══ EXERCISE MATERIAL

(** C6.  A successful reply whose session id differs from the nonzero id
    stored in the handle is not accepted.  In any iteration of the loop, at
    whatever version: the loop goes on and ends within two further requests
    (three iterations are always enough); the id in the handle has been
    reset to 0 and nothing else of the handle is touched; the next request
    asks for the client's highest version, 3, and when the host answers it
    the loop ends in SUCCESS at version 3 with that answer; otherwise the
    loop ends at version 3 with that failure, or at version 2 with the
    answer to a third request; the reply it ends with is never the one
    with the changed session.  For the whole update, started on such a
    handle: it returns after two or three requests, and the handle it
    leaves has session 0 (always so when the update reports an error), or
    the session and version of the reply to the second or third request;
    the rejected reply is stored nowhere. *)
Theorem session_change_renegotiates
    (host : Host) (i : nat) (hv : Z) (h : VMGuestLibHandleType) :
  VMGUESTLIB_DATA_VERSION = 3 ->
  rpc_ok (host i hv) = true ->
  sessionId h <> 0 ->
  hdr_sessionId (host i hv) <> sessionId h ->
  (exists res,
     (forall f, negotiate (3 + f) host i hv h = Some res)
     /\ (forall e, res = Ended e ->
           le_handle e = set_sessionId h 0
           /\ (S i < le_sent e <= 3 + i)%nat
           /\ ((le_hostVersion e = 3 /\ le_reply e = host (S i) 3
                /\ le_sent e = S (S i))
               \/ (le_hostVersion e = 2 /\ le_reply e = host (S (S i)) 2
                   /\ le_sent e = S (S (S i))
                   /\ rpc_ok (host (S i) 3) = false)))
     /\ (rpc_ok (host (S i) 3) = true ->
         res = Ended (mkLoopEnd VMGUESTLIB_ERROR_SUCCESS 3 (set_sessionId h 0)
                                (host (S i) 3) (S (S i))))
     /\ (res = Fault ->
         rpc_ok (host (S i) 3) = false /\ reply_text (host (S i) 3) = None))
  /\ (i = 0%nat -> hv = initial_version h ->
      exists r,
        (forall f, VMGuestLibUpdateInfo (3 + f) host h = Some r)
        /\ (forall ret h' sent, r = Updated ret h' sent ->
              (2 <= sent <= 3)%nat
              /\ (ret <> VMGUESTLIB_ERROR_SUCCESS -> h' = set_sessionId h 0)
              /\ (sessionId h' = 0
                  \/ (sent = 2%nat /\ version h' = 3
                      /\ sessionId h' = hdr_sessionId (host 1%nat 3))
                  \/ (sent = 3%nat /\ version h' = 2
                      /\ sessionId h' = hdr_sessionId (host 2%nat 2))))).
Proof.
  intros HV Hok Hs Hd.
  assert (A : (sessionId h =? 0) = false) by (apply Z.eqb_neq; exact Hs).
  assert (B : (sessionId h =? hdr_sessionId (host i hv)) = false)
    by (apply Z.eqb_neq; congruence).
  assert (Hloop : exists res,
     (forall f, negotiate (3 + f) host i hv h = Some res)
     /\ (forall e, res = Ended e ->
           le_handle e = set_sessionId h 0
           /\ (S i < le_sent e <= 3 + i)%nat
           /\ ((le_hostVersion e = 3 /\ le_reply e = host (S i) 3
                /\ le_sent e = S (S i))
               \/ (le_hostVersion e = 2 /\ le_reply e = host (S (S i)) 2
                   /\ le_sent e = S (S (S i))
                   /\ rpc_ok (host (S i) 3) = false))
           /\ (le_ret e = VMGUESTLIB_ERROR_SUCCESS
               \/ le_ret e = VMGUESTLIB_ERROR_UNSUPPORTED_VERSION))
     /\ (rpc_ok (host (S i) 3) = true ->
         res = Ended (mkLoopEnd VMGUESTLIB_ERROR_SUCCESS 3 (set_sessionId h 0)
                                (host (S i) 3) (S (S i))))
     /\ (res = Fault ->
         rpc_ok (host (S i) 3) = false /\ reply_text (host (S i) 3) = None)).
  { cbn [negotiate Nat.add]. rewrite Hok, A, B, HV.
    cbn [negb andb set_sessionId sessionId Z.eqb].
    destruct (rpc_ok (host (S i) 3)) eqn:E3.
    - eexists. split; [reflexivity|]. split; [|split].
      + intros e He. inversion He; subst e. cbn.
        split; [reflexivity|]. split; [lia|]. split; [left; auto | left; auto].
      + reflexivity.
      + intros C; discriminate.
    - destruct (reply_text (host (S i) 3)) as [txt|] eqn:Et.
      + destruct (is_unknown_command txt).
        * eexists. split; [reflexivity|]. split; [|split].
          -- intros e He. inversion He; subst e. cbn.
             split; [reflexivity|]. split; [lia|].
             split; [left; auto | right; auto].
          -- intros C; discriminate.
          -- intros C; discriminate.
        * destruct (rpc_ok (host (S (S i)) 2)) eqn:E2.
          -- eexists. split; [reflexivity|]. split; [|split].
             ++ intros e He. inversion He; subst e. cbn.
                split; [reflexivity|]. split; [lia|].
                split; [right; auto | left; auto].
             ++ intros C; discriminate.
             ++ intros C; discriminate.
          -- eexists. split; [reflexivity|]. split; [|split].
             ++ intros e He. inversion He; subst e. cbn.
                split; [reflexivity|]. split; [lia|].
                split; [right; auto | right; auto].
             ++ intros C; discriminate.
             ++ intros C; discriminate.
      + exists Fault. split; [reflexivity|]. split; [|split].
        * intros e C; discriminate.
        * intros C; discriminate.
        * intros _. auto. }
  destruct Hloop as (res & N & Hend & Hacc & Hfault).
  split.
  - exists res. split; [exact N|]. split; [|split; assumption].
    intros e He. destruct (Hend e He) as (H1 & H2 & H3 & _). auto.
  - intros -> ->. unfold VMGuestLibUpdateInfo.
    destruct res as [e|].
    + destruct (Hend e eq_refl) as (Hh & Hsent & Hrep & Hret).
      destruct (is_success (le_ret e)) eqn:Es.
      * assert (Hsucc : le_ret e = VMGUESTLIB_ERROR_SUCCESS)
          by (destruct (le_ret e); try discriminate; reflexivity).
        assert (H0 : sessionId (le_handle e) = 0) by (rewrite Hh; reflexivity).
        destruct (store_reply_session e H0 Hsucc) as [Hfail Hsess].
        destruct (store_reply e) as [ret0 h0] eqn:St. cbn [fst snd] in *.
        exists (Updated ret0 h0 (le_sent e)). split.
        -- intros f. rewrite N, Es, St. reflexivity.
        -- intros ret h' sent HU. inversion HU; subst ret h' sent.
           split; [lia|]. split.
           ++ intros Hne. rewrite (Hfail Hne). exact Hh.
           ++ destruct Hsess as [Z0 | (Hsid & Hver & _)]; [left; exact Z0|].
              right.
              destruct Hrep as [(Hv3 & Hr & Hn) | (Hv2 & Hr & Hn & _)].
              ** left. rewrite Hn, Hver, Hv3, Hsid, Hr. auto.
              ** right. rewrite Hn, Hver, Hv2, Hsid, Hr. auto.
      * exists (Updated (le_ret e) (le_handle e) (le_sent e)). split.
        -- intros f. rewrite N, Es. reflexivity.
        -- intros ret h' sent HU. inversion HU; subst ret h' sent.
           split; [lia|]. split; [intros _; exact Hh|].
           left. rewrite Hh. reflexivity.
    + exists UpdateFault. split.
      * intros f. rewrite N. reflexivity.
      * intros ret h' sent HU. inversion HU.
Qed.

════

WHAT IS EXPECTED - Search the material above for the word "left", then copy each line that holds it.

RESULT OF THIS TASK -
        split; [reflexivity|]. split; [lia|]. split; [left; auto | left; auto].
             split; [left; auto | right; auto].
                split; [right; auto | left; auto].
           ++ destruct Hsess as [Z0 | (Hsid & Hver & _)]; [left; exact Z0|].
              ** left. rewrite Hn, Hver, Hv3, Hsid, Hr. auto.
           left. rewrite Hh. reflexivity.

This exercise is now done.